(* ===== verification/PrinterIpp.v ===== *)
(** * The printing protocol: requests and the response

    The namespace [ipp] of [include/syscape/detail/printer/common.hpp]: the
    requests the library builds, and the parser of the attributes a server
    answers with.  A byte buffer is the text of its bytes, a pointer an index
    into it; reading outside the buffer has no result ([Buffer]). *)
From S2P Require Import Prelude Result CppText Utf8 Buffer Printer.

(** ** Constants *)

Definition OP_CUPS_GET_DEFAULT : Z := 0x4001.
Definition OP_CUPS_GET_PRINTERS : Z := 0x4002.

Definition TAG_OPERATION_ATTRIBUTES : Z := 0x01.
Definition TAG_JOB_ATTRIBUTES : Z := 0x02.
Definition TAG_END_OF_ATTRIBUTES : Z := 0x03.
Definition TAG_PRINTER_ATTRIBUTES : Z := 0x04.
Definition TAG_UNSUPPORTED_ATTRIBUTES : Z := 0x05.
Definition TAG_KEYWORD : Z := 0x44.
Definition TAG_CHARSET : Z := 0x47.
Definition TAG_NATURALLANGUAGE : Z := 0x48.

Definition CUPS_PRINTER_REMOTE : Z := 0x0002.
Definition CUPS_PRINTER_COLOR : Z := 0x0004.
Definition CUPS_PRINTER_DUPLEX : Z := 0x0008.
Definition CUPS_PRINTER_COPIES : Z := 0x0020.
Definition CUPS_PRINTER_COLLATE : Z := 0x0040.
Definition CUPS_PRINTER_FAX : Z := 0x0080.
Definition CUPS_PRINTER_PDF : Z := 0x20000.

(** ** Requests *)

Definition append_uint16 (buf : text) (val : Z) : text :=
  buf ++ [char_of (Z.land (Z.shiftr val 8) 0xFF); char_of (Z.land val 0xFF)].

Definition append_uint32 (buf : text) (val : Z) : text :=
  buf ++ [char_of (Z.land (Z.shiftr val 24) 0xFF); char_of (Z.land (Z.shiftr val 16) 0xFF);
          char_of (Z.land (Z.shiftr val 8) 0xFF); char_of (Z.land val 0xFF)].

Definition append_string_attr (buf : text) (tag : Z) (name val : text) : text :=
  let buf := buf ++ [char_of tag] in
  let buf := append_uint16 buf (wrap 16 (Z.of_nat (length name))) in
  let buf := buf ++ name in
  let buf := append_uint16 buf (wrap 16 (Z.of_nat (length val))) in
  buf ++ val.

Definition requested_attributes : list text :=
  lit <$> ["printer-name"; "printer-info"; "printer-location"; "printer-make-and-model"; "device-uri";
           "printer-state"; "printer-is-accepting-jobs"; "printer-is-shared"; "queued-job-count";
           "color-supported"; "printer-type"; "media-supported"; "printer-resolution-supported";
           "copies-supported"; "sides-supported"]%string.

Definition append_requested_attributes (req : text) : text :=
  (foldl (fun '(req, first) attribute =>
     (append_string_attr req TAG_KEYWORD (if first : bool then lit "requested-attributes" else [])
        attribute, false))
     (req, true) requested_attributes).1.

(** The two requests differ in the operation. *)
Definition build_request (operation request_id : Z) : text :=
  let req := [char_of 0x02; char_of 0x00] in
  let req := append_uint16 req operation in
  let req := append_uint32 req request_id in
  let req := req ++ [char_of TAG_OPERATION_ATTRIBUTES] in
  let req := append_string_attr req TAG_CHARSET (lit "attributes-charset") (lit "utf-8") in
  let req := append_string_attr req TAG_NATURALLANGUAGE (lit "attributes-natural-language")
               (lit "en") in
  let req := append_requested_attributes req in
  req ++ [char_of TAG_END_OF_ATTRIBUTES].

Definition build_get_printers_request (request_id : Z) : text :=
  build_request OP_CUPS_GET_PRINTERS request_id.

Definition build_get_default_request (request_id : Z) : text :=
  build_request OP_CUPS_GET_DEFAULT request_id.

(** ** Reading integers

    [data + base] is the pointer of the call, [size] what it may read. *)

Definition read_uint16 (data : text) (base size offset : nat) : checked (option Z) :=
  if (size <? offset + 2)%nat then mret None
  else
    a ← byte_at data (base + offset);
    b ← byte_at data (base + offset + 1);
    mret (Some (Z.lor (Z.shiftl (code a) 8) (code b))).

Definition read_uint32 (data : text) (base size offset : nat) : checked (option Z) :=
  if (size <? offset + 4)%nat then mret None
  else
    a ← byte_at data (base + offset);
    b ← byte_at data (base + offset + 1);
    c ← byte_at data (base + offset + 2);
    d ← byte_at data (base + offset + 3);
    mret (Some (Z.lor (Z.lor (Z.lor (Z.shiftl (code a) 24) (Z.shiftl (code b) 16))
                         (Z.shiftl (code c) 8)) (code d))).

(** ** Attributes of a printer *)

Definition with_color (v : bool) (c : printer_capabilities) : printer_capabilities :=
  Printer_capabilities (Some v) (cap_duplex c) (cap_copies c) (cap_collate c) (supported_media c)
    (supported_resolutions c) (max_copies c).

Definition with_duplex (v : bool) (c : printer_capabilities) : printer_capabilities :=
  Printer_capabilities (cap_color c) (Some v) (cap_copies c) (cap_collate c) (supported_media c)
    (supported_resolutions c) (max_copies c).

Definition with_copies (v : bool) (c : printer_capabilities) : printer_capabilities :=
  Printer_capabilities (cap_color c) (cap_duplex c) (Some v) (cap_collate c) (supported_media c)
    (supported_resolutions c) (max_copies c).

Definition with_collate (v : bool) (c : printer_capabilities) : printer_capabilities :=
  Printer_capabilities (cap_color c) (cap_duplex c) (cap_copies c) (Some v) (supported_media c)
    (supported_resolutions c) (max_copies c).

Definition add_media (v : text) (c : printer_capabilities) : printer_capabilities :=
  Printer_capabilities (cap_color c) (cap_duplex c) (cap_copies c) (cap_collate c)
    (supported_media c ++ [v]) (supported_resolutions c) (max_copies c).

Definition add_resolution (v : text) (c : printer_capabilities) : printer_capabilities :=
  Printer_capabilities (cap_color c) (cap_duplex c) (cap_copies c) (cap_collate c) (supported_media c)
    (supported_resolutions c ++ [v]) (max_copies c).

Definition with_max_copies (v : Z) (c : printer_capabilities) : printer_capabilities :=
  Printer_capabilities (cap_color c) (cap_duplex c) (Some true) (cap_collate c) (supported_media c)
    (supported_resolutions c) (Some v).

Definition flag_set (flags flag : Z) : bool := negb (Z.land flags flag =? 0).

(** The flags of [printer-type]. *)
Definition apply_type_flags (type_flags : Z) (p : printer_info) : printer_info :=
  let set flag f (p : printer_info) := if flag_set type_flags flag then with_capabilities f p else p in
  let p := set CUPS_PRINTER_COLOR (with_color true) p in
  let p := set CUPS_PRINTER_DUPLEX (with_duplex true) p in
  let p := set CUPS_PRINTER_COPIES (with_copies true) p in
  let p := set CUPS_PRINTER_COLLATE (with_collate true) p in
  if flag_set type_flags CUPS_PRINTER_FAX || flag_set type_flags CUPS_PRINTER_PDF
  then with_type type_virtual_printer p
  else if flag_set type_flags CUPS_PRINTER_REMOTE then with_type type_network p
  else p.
------
- _Work item_
The required output is the stretch of entries above from the line containing "v) (supported_media c)" through the line containing "Definition add_resolution (v", reproduced exactly.

- _Problem solution_
  Printer_capabilities (cap_color c) (cap_duplex c) (cap_copies c) (Some v) (supported_media c)
    (supported_resolutions c) (max_copies c).

Definition add_media (v : text) (c : printer_capabilities) : printer_capabilities :=
  Printer_capabilities (cap_color c) (cap_duplex c) (cap_copies c) (cap_collate c)
    (supported_media c ++ [v]) (supported_resolutions c) (max_copies c).

Definition add_resolution (v : text) (c : printer_capabilities) : printer_capabilities :=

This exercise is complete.